The Court of Appeal has recently given judgment in a case which all those involved in public sector litigation should be aware of.
The case of R (Kigen and Cheruiyot) v Secretary of State for the Home Department  EWCA Civ 1286 is factually fairly straightforward. The appellants were seeking to establish that they were entitled to be granted leave to stay in the UK. The Secretary of State rejected the application on 30 May 2014. On 2 September 2014 (1 day outside of the 3 month time limit) the appellants issued a claim for judicial review of the decision in the Upper Tribunal (Immigration and Asylum Chamber). The Upper Tribunal refused the claim because it was out of time, with no satisfactory reason for the delay having been given. However, this decision was not communicated to the appellants solicitors until 5 November 2014. Any request to appeal this decision should have been made within 9 days. On 6 November 2014 the appellants' solicitor lodged an application with the Legal Aid Agency to amend their certificate. On 25 November 2014 the Legal Aid Agency granted funding. The appellants duly made an application for reconsideration on 27 November 2014, but the Tribunal declined to grant the extension, as it was made 13 days out of time.

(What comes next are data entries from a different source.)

(* ===== verification/Boot.v ===== *)
(** Process creation: [allocproc], the first process ([userinit]), and the safety of
    the system from boot on. *)

From stdpp Require Import base tactics numbers option list gmap fin_maps sets strings.
From Stdlib Require Import ZArith Lia.
From S2P Require Import Prelude ProcDefs StateLists PtableRep Spinlock CString Kernel Proc ProcFacts ProcLife KernelFacts SchedFacts System SystemFacts.

Section boot.
Context {X : Type} `{!Services X}.
Context (forkret_addr : Z).
Implicit Types s : kstate X.

(** * [allocproc] *)

Definition taken (pid : Z) (r : proc) : proc := set_p_pid pid (set_p_state EMBRYO r).
(** The fields of a freshly allocated slot, and of one given back because there was
    no memory for its stack. *)
Definition allocated (pid ks now : Z) (r : proc) : proc :=
  alloc_fields forkret_addr now (set_p_kstack (Some ks) (taken pid r)).
Definition given_back (pid : Z) (r : proc) : proc :=
  set_p_state UNUSED (set_p_kstack None (taken pid r)).
(** The case of each operation; the names are those of the steps. *)
Lemma advance_interrupt q i σ P L c ch σ' :
  inv_at σ P L -> guard σ (OInterrupt c ch) -> exec (OInterrupt c ch) σ = Ok σ' -> advanced q i L (pt (ks σ')).
Proof.
  intros HI [Hf [k Hk]] He. destruct (cpu_runner _ _ _ _ _ HI Hk) as [Hc _].
  pose proof (ia_mode _ _ _ HI) as Hm. rewrite Hf in Hm. cbn [exec] in He.
  eapply (put_ok _ (fun s => advanced q i L (pt s))), He. eapply wp_mono; [eapply with_ptable_spec; [done|done|]|].
  - by apply (body_advances q i (BWakeup ch) _ P L _ (ia_table _ _ _ HI)).
  - intros [] s' (t' & Ht' & Hs & _). by rewrite (sk_pt _ _ _ _ Hs).
Qed.
Lemma advance_alloc q i σ P L c σ' :
  inv_at σ P L -> exec (OAlloc c) σ = Ok σ' -> advanced q i L (pt (ks σ')).
Proof.
  intros HI He. cbn [exec] in He.
  assert (Hw : wp alloc_take (fun _ s' => advanced q i L (pt s')) (ks σ)).
  { eapply alloc_take_spec; [apply HI|intros _; eapply advanced_same, HI|].
    intros p t' _ Ht'. eapply advanced_of; [exact Ht'|]. apply kept_lmove. by right. }
  unfold wp in Hw. destruct (alloc_take (ks σ)) as [[[p|] s']|e]; [| |done]; by injection He as <-.
Qed.
Lemma advance_self q i σ P L c f σ' :
  inv_at σ P L -> guard σ (OSelf c f) -> exec (OSelf c f) σ = Ok σ' -> advanced q i L (pt (ks σ')).
Proof.
  intros HI [((Hf1 & Hf2 & Hf3 & Hf4) & Hpr & Hks & Hpd) Hns] He. cbn [exec] in He.
  destruct (runner σ c) as [p|] eqn:Hrun; [|injection He as <-; eapply advanced_same, HI].
  pose proof (runner_running _ _ _ _ _ HI Hrun (Hns p)) as Hp.
  destruct (table_elem _ _ _ (ia_table _ _ _ HI) Hp) as (r & Hr & Hh & _ & Hoff & Hlt).
  eapply (put_pt_ok _ (advanced q i L)), He. eapply table_wr_on; [apply HI|done|done|done| |].
  - intros r' Hr'. split; [by apply home_state_eq|by auto].
  - intros t' Ht' _. by eapply advanced_same.
Qed.
Lemma advance_fill q i σ P L np f σ' :
  inv_at σ P L -> guard σ (OFill np f) -> exec (OFill np f) σ = Ok σ' -> advanced q i L (pt (ks σ')).
Proof.
  intros HI [(Hf1 & Hf2 & Hf3 & Hf4) Hst] He. cbn [exec] in He. eapply (put_pt_ok _ (advanced q i L)), He.
  destruct Hst as [Hst|Hst].
  - pose proof (ia_fresh _ _ _ HI _ Hst) as Hp.
    destruct (table_elem _ _ _ (ia_table _ _ _ HI) Hp) as (r & Hr & Hh & _ & _ & Hlt).
    destruct (home_state _ _ Hh) as [Hs _]. eapply table_wr_on; [apply HI|done|done|done| |].
    + intros r' Hr'. simplify_eq. split; [|by auto]. rewrite !(home_other _ EMBRYO) by (rewrite ?Hf3; done). done.
    + intros t' Ht' _. by eapply advanced_same.
  - destruct (stage_off _ _ _ _ _ HI Hst) as (Hoff & r & Hr & Hlt & _); [done|].
    eapply table_wr_off; [apply HI|done..|]. intros t' Ht'. by eapply advanced_same.
Qed.
Lemma advance_leave q i σ P L c lv σ' :
  inv_at σ P L -> guard σ (OLeave c lv) -> exec (OLeave c lv) σ = Ok σ' -> advanced q i L (pt (ks σ')).
Proof.
  intros HI [(p & Hmd & Hex) Hd] He. pose proof (ia_mode _ _ _ HI) as Hm. rewrite Hmd in Hm.
  destruct Hm as [Hlk (n & _ & Hc)]. pose proof (runner_cpu _ _ _ _ Hc) as Hrun. cbn [exec] in He.
  eapply (put_ok _ (fun s => advanced q i L (pt s))), He. clear He.
  assert (Hp : p ∈ L (LState RUNNING)) by (eapply runner_running; [done..|congruence]).
  assert (n = 1) as ->.
  { destruct Hc as (k & Hk & _ & Hn & _). unfold depth in Hd. rewrite Hk in Hd. cbn in Hd. congruence. }
  apply wp_bind. eapply wp_curproc; [done|]. intros s1 Hs1 Hk1 Hc1.
  apply wp_bind, wp_gets, wp_bind, wp_gets, wp_bind, wp_lift_pt. rewrite (sk_pt _ _ _ _ Hs1), (sk_init _ _ _ _ Hs1).
  eapply wp_mono; [apply wp_conj; [by apply (leave_body lv (ticks s1) _ _ _ _ _ _ (ia_table _ _ _ HI) Hp)|by apply (leave_advances q i lv (ticks s1) _ _ _ _ _ _ (ia_table _ _ _ HI) Hp)]|].
  intros [] t1 [(P1 & L1 & f & l & _ & Hdep & H1) (P' & L' & off' & H' & Hkept)]. apply wp_bind.
  assert (HP : P' = alter f p P1) by (by rewrite <-(rep_pcbs _ _ _ _ _ (proj1 H')), <-(rep_pcbs _ _ _ _ _ (proj1 H1))).
  assert (Hlt : (p < length P')%nat).
  { rewrite (rep_len _ _ _ _ _ (proj1 H')). by destruct (table_elem _ _ _ (ia_table _ _ _ HI) Hp) as (? & _ & _ & _ & _ & ?). }
  rewrite HP, length_alter in Hlt. apply lookup_lt_is_Some in Hlt as [r1 Hr1].
  eapply wp_mono; [eapply (sched_enter_spec (set_pt t1 s1) c p (f r1)); [exact Hc1| |exact H'| |]|].
  { eapply lock_held_same; [|exact Hlk]. cbn. by rewrite Hk1. }
  { by rewrite HP, list_lookup_alter_eq, Hr1. }
  { destruct (proj1 Hdep r1) as (_ & _ & Hin). intros E. rewrite E in Hin. set_solver. }
  intros e s2 (t2 & H2 & Hs2 & _). apply wp_ret. rewrite (sk_pt _ _ _ _ Hs2). eapply advanced_of; [exact H2|done].
Qed.
(** The services return addresses and sizes; what runs in between keeps the types. *)
Record services_typed : Prop := {
  ts_kalloc : typed IX (opt_of is_u32) sv_kalloc;
  ts_kfree : forall a, typed IX anything (sv_kfree a);
  ts_setupkvm : typed IX (opt_of is_u32) sv_setupkvm;
  ts_inituvm : forall a, typed IX anything (sv_inituvm a);
  ts_allocuvm : forall d a b, is_u32 a -> is_u32 b -> typed IX is_u32 (sv_allocuvm d a b);
  ts_deallocuvm : forall d a b, is_u32 a -> is_u32 b -> typed IX is_u32 (sv_deallocuvm d a b);
  ts_copyuvm : forall d z, typed IX (opt_of is_u32) (sv_copyuvm d z);
  ts_freevm : forall d, typed IX anything (sv_freevm d);
  ts_filedup : forall f, typed IX anything (sv_filedup f);
  ts_fileclose : forall f, typed IX anything (sv_fileclose f);
  ts_namei_root : typed IX anything sv_namei_root;
  ts_idup : forall i, typed IX anything (sv_idup i);
  ts_iput : forall i, typed IX anything (sv_iput i);
  ts_begin_op : typed IX anything sv_begin_op;
  ts_end_op : typed IX anything sv_end_op;
  ts_iinit : typed IX anything sv_iinit_initlog
}.
Context (Hsv : services_typed) (Hout : forall c, typed I anything (swtch_out c)) (Hin : forall c p, typed I anything (swtch_in c p)).
#[local] Hint Resolve ts_kalloc ts_kfree ts_setupkvm ts_inituvm ts_allocuvm ts_deallocuvm ts_copyuvm ts_freevm ts_filedup ts_fileclose
  ts_namei_root ts_idup ts_iput ts_begin_op ts_end_op ts_iinit : typed.
(* ===== verification/Bytes.v ===== *)
(** Structures stored in byte arrays: slices, splices and little-endian fields. *)

From stdpp Require Import base tactics numbers option list.
From Stdlib Require Import ZArith Lia.
From S2P Require Import Prelude.

(** [n] bytes from offset [off], and [bs] written at [off]. *)
Definition slice {A} (off n : nat) (d : list A) : list A := take n (drop off d).
Definition splice {A} (off : nat) (bs d : list A) : list A :=
  take off d ++ bs ++ drop (off + length bs) d.

(** The [n] low bytes of [z], least significant first, and back. *)
Fixpoint le_bytes (n : nat) (z : Z) : list Z :=
  match n with O => [] | S n => u8 z :: le_bytes n (z / 256) end.
Fixpoint le_value (bs : list Z) : Z :=
  match bs with [] => 0 | b :: bs => b + 256 * le_value bs end.

(** Fields of a structure: [uint], [int], [ushort] and [short] at an offset. *)
Definition ld32 (off : nat) (d : list Z) : Z := le_value (slice off 4 d).
Definition st32 (off : nat) (v : Z) (d : list Z) : list Z := splice off (le_bytes 4 v) d.
Definition ld16 (off : nat) (d : list Z) : Z := le_value (slice off 2 d).
Definition st16 (off : nat) (v : Z) (d : list Z) : list Z := splice off (le_bytes 2 v) d.

(** * Slices *)

Section slices.
Context {A : Type}.
Implicit Types d bs : list A.

Lemma splice_length off bs d : (off + length bs <= length d)%nat -> length (splice off bs d) = length d.
Proof. intros. unfold splice. rewrite !length_app, length_take, length_drop. lia. Qed.
Lemma slice_length off n d : (off + n <= length d)%nat -> length (slice off n d) = n.
Proof. intros. unfold slice. rewrite length_take, length_drop. lia. Qed.

Lemma slice_splice_same off bs d : (off <= length d)%nat -> slice off (length bs) (splice off bs d) = bs.
Proof.
  intros. unfold slice, splice. rewrite drop_app_length' by (rewrite length_take; lia).
  by rewrite take_app_length.
Qed.

Lemma lookup_splice off bs d i : (off + length bs <= length d)%nat ->
  splice off bs d !! i = if decide (off <= i < off + length bs)%nat then bs !! (i - off)%nat else d !! i.
Proof.
  intros Hl. unfold splice. case_decide.
  - rewrite lookup_app_r by (rewrite length_take; lia). rewrite length_take, Nat.min_l by lia.
    rewrite lookup_app_l by lia. done.
  - destruct (decide (i < off)%nat).
    + rewrite lookup_app_l by (rewrite length_take; lia). by rewrite lookup_take_lt.
    + rewrite lookup_app_r by (rewrite length_take; lia). rewrite length_take, Nat.min_l by lia.
      rewrite lookup_app_r by lia. rewrite lookup_drop. f_equal. lia.
Qed.
Lemma lookup_slice off n d i : slice off n d !! i = if decide (i < n)%nat then d !! (off + i)%nat else None.
Proof.
  unfold slice. case_decide.
  - by rewrite lookup_take_lt, lookup_drop.
  - apply lookup_take_ge. lia.
Qed.

Lemma slice_splice_other off bs d off' n : (off + length bs <= length d)%nat ->
  (off' + n <= off)%nat \/ (off + length bs <= off')%nat ->
  slice off' n (splice off bs d) = slice off' n d.
Proof.
  intros Hl Hd. apply list_eq. intros i. rewrite !lookup_slice. case_decide; [|done].
  rewrite lookup_splice by done. rewrite decide_False by lia. done.
Qed.

Lemma splice_slice_id off n d : (off + n <= length d)%nat -> splice off (slice off n d) d = d.
Proof.
  intros. apply list_eq. intros i. rewrite lookup_splice by (rewrite slice_length; lia).
  rewrite slice_length by lia. case_decide; [|done]. rewrite lookup_slice, decide_True by lia.
  f_equal. lia.
Qed.
End slices.

(** * Little-endian numbers *)

Lemma le_bytes_length n z : length (le_bytes n z) = n.
Proof. revert z. induction n as [|n IH]; intros z; cbn; [done|]. by rewrite IH. Qed.

Lemma le_value_bytes n z : le_value (le_bytes n z) = z mod 256 ^ Z.of_nat n.
Proof.
  revert z. induction n as [|n IH]; intros z; cbn [le_bytes le_value].
  - by rewrite Z.mod_1_r.
  - rewrite IH, Nat2Z.inj_succ, Z.pow_succ_r by lia. rewrite Z.rem_mul_r by lia. done.
Qed.

Definition byte_list (d : list Z) : Prop := Forall (fun b => 0 <= b < 256) d.

Lemma le_bytes_byte n z : byte_list (le_bytes n z).
Proof. revert z. induction n as [|n IH]; intros z; cbn; constructor; [apply u8_range|apply IH]. Qed.

Lemma le_value_range bs : byte_list bs -> 0 <= le_value bs < 256 ^ Z.of_nat (length bs).
Proof.
  induction 1 as [|b bs Hb Hbs IH]; cbn [le_value length]; [done|].
  rewrite Nat2Z.inj_succ, Z.pow_succ_r by lia. lia.
Qed.

Lemma le_bytes_value bs : byte_list bs -> le_bytes (length bs) (le_value bs) = bs.
Proof.
  induction 1 as [|b bs Hb Hbs IH]; cbn [le_value length le_bytes]; [done|]. f_equal.
  - unfold u8. rewrite Z.mul_comm. change (2 ^ 8) with 256. rewrite Z_mod_plus_full. by apply Z.mod_small.
  - assert ((b + 256 * le_value bs) / 256 = le_value bs) as ->; [|exact IH].
    rewrite Z.mul_comm, Z.div_add, Z.div_small by lia. lia.
Qed.

Lemma byte_list_splice off bs d : byte_list bs -> byte_list d -> byte_list (splice off bs d).
Proof. intros. unfold splice. repeat apply Forall_app_2; auto using Forall_take, Forall_drop. Qed.
Lemma byte_list_slice off n d : byte_list d -> byte_list (slice off n d).
Proof. intros. by apply Forall_take, Forall_drop. Qed.

(** * Fields *)

Lemma ld32_st32 off v d : (off + 4 <= length d)%nat -> ld32 off (st32 off v d) = u32 v.
Proof.
  intros. unfold ld32, st32. change 4%nat with (length (le_bytes 4 v)) at 1.
  rewrite slice_splice_same by lia. by rewrite le_value_bytes.
Qed.
Lemma ld32_st32_other off v d off' : (off + 4 <= length d)%nat -> (off' + 4 <= off \/ off + 4 <= off')%nat ->
  ld32 off' (st32 off v d) = ld32 off' d.
Proof. intros. unfold ld32, st32. by rewrite slice_splice_other by (rewrite le_bytes_length; lia). Qed.
Lemma ld16_st16 off v d : (off + 2 <= length d)%nat -> ld16 off (st16 off v d) = u16 v.
Proof.
  intros. unfold ld16, st16. change 2%nat with (length (le_bytes 2 v)) at 1.
  rewrite slice_splice_same by lia. by rewrite le_value_bytes.
Qed.
Lemma st32_length off v d : (off + 4 <= length d)%nat -> length (st32 off v d) = length d.
Proof. intros. apply splice_length. by rewrite le_bytes_length. Qed.
Lemma st16_length off v d : (off + 2 <= length d)%nat -> length (st16 off v d) = length d.
Proof. intros. apply splice_length. by rewrite le_bytes_length. Qed.
Lemma ld32_range off d : byte_list d -> 0 <= ld32 off d < 2 ^ 32.
Proof.
  intros Hd. unfold ld32. pose proof (le_value_range _ (byte_list_slice off 4 d Hd)) as H.
  assert (256 ^ Z.of_nat (length (slice off 4 d)) <= 2 ^ 32); [|lia].
  change (2 ^ 32) with (256 ^ 4). apply Z.pow_le_mono_r; [lia|].
  unfold slice. rewrite length_take. lia.
Qed.
(** The log is inside the disk; the logged blocks are distinct, outside the log, and
    neither the boot block nor the super block. *)
Record tx_ok (start : Z) (bl : list Z) : Prop := {
  tx_start : 0 < start /\ start + LOGSIZE <= FSSIZE;
  tx_nodup : NoDup bl;
  tx_blocks : Forall (fun b => 1 < b < FSSIZE /\ ~ in_log start b) bl;
  tx_len : Z.of_nat (length bl) < LOGSIZE
}.
(** The in-memory header lists [bl]. *)
Record logged (l : logrec) (bl : list Z) : Prop := {
  ll_dev : lg_dev l = ROOTDEV;
  ll_n : lg_n l = Z.of_nat (length bl);
  ll_blocks : take (length bl) (lg_block l) = bl
}.

Lemma logged_lookup l bl i b : logged l bl -> bl !! i = Some b -> lg_block l !! i = Some b.
Proof.
  intros [_ _ H] Hi. rewrite <-H in Hi. apply lookup_take_Some in Hi as [? _]. done.
Qed.
Lemma tx_lookup start bl i b : tx_ok start bl -> bl !! i = Some b ->
  0 <= b < FSSIZE /\ ~ in_log start b /\ in_log start (log_addr start i) /\ 0 <= log_addr start i < FSSIZE.
Proof.
  intros [[Hs1 Hs2] _ Hb Hl] Hi. rewrite Forall_lookup in Hb. destruct (Hb i b Hi) as [? ?].
  apply lookup_lt_Some in Hi. unfold in_log, log_addr, LOGSIZE, MAXOPBLOCKS in *. split_and!; try lia; done.
Qed.

(** The writes of [write_log] and [install_trans] from position [i] on. *)
Fixpoint log_writes (start : Z) (V : image) (i : nat) (bl : list Z) : list write :=
  match bl with
  | [] => []
  | b :: bl => (ROOTDEV, log_addr start i, V b) :: log_writes start V (S i) bl
  end.
Fixpoint install_writes (start : Z) (V : image) (i : nat) (bl : list Z) : list write :=
  match bl with
  | [] => []
  | b :: bl => (ROOTDEV, b, V (log_addr start i)) :: install_writes start V (S i) bl
  end.

Lemma log_writes_ext start V V' i bl : (forall b, b ∈ bl -> V b = V' b) ->
  log_writes start V i bl = log_writes start V' i bl.
Proof.
  revert i. induction bl as [|b bl IH]; intros i H; cbn; [done|]. rewrite H by set_solver.
  f_equal. apply IH. set_solver.
Qed.
Lemma install_writes_ext start V V' i bl : (forall a, in_log start a -> V a = V' a) ->
  Z.of_nat (i + length bl) < LOGSIZE -> 0 <= start ->
  install_writes start V i bl = install_writes start V' i bl.
Proof.
  revert i. induction bl as [|b bl IH]; intros i H Hl Hs; cbn in *; [done|].
  rewrite H by (unfold in_log, log_addr; lia). f_equal. apply IH; [done|lia|done].
Qed.

Lemma write_one_spec s V D dirty l h i b (Q : unit -> lstate -> Prop) bl :
  lok s V D dirty ∅ l h -> logged l bl -> tx_ok (lg_start l) bl -> bl !! i = Some b ->
  b ∈ dirty -> (size dirty < NBUF)%nat -> log_addr (lg_start l) i ∉ dirty ->
  (forall s', lok s' (upd V (log_addr (lg_start l) i) (V b)) (upd D (log_addr (lg_start l) i) (V b)) dirty ∅ l
      (h ++ [(ROOTDEV, log_addr (lg_start l) i, V b)]) -> Q tt s') ->
  wp (write_one me pid i) Q s.
Proof.
  intros H Hl Htx Hi Hbd Hsz Had HQ. destruct (tx_lookup _ _ _ _ Htx Hi) as (Hb & Hbl & Hal & Ha).
  set (a := log_addr (lg_start l) i) in *. assert (Hab : a <> b) by (by intros ->).
  unfold write_one. wp_steps. rewrite (lk_log _ _ _ _ _ _ _ H).
  eapply lbread_spec; [done|apply Hl|exact Ha|intros j; by rewrite lookup_empty|right; by apply room_empty|].
  intros to s1 _ H1. wp_step. eapply wp_deref.
  { rewrite (lk_log _ _ _ _ _ _ _ H1). by eapply logged_lookup. }
  wp_step. eapply lbread_spec; [done|apply Hl|exact Hb| |by left|].
  { intros j. rewrite lookup_insert_Some, lookup_empty. naive_solver. }
  intros from s2 Hft H2. assert (Hne : from <> to) by (intros ->; by rewrite lookup_insert_eq in Hft).
  wp_step. eapply (copy_block_spec _ _ _ _ _ _ _ from to a b); [done|by rewrite lookup_insert_eq
    |rewrite lookup_insert_ne by done; by rewrite lookup_insert_eq|].
  intros s3 H3. assert (dirty ∖ {[a]} = dirty) as E by set_solver. rewrite E in H3.
  wp_step. eapply (brelse_lspec _ _ _ _ _ _ _ from b); [done|by rewrite lookup_insert_eq|by left|].
  rewrite delete_insert_id by done. intros s4 H4.
  eapply (brelse_lspec _ _ _ _ _ _ _ to a); [done|by rewrite lookup_insert_eq|right; by rewrite !upd_eq|].
  rewrite delete_insert_id by apply lookup_empty. done.
Qed.

Lemma write_loop_spec bl suf i s V D dirty l h :
  drop i bl = suf -> lok s V D dirty ∅ l h -> logged l bl -> tx_ok (lg_start l) bl ->
  (forall b, b ∈ bl -> b ∈ dirty) -> (forall a, in_log (lg_start l) a -> a ∉ dirty) -> (size dirty < NBUF)%nat ->
  wp (for_each (write_one me pid) (seq i (length suf))) (fun _ s' =>
    let lw := log_writes (lg_start l) V i suf in
    lok s' (replay V lw) (replay D lw) dirty ∅ l (h ++ lw)) s.
Proof.
  revert i s V D h. induction suf as [|b suf IH]; intros i s V D h Hd H Hl Htx Hbd Had Hsz.
  { cbn. apply wp_ret. by rewrite app_nil_r. }
  assert (Hi : bl !! i = Some b) by (rewrite <-(Nat.add_0_r i), <-lookup_drop, Hd; done).
  cbn [length seq for_each]. wp_step.
  destruct (tx_lookup _ _ _ _ Htx Hi) as (_ & _ & Hal & _).
  eapply write_one_spec; [done..|apply Hbd; by eapply list_elem_of_lookup_2|done|by apply Had|].
  intros s1 H1. eapply wp_mono.
  { apply (IH (S i)); [|done..]. by rewrite (drop_S _ _ _ Hi) in Hd; injection Hd. }
  cbn beta zeta. intros [] s2 H2. cbn [log_writes replay wkey fst snd].
  rewrite (log_writes_ext _ (upd V _ _) V) in H2; [by rewrite <-(assoc_L (++)) in H2|].
  intros b' Hb'. apply upd_ne. intros ->.
  assert (Hin : log_addr (lg_start l) i ∈ bl).
  { rewrite <-(take_drop i bl), Hd. set_solver. }
  apply list_elem_of_lookup in Hin as [j Hj]. by destruct (tx_lookup _ _ _ _ Htx Hj) as (_ & ? & _).
Qed.
Lemma start_in_log : in_log start start.
Proof using Type. clear. unfold in_log, LOGSIZE, MAXOPBLOCKS. lia. Qed.
Lemma logged_not_in_log n : n ∈ bl -> ~ in_log start n.
Proof. intros [i Hi]%list_elem_of_lookup. by destruct (tx_lookup _ _ _ _ Htx Hi) as (_ & ? & _). Qed.
Lemma start_clean : V start = D start.
Proof. apply Hclean. intros H%logged_not_in_log. apply H, start_in_log. Qed.

Lemma lw_keys n : n ∈ wkey <$> lw -> in_log start n /\ n <> start.
Proof.
  rewrite log_writes_keys. intros Hin. destruct Htx.
  pose proof (log_keys_in_log start 0 bl ltac:(lia) tx_len) as Hf. rewrite Forall_forall in Hf. auto.
Qed.

Lemma log_writes_lookup i bl' j b : bl' !! j = Some b ->
  (ROOTDEV, log_addr start (i + j), V b) ∈ log_writes start V i bl'.
Proof.
  revert i j. induction bl' as [|x bl' IH]; intros i j Hj; [done|]. destruct j as [|j]; cbn in Hj |- *.
  - injection Hj as ->. rewrite Nat.add_0_r. by left.
  - right. replace (i + S j)%nat with (S i + j)%nat by lia. by apply IH.
Qed.
Lemma replay_lw I j b : bl !! j = Some b -> replay I lw (log_addr start j) = V b.
Proof.
  intros Hj. pose proof (log_writes_lookup 0 bl j b Hj) as Hin. apply (replay_in I) in Hin; [done|].
  rewrite log_writes_keys. apply NoDup_fmap_2; [|apply NoDup_seq].
  intros x y. unfold log_addr. lia.
Qed.

Lemma header1 : header_n hd1 = Z.of_nat (length bl) /\ header_blocks hd1 = bl /\ length hd1 = Z.to_nat BSIZE.
Proof.
  assert (Hl : (length bl <= length blocks)%nat).
  { assert (H := f_equal length Hblocks). rewrite length_take in H. lia. }
  destruct (header_round_trip (Z.of_nat (length bl)) blocks (V start)) as (? & Hb & ?).
  - by rewrite start_clean.
  - pose proof (tx_len _ _ Htx). lia.
  - lia.
  - done.
  - rewrite Nat2Z.id, Hblocks in Hb. done.
Qed.
Lemma header0 : header_n (put_head 0 blocks hd1) = 0 /\ length (put_head 0 blocks hd1) = Z.to_nat BSIZE.
Proof.
  destruct header1 as (_ & _ & Hl).
  destruct (header_round_trip 0 blocks hd1) as (? & _ & ?); try done. lia.
Qed.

The appellants appealed to the Court of Appeal, contending that case law supported the proposition that delay due to Legal Aid Agency funding delays should not be held against a litigant, at least in public law proceedings in which fundamental rights are engaged.
Ultimately, the appellants were successful in their appeal. The Court found that the appellants should not be prejudiced in this case due to the uncertainty about legal aid funding delays, particularly given that the initial 3 month judicial review deadline was missed by just 1 day.
The case is noteworthy due to the wider warnings the Court gave to litigants about their ability to rely on delays in obtaining funding from the Legal Aid Agency. Giving his leading judgment, Lord Justice Moore-Bick highlighted that in some public law cases, there seemed to be a belief that the wider public good in litigating these types of judicial review cases had historically excused delays caused by obtaining public funding. Lord Justice Moore-Bick highlighted that parties in private litigation would face difficulties if they tried to rely on funding issues as a reason for delay. He said he felt the same approach should be taken in public law cases. Both he and Lord Justice Davis very clearly warned parties and practitioners that, in future, a failure to lodge documents in time may well result in an application for an extension of time being refused.
Anyone who has been involved in litigation against a legally aided party is likely to have encountered delays due to opponents encountering funding issues. There will still be cases where specific circumstances could result in further time being granted to opponents. However, this case will certainly be a useful resource for public sector litigants to rely upon if they are faced with litigation timetables slipping due to funding issues.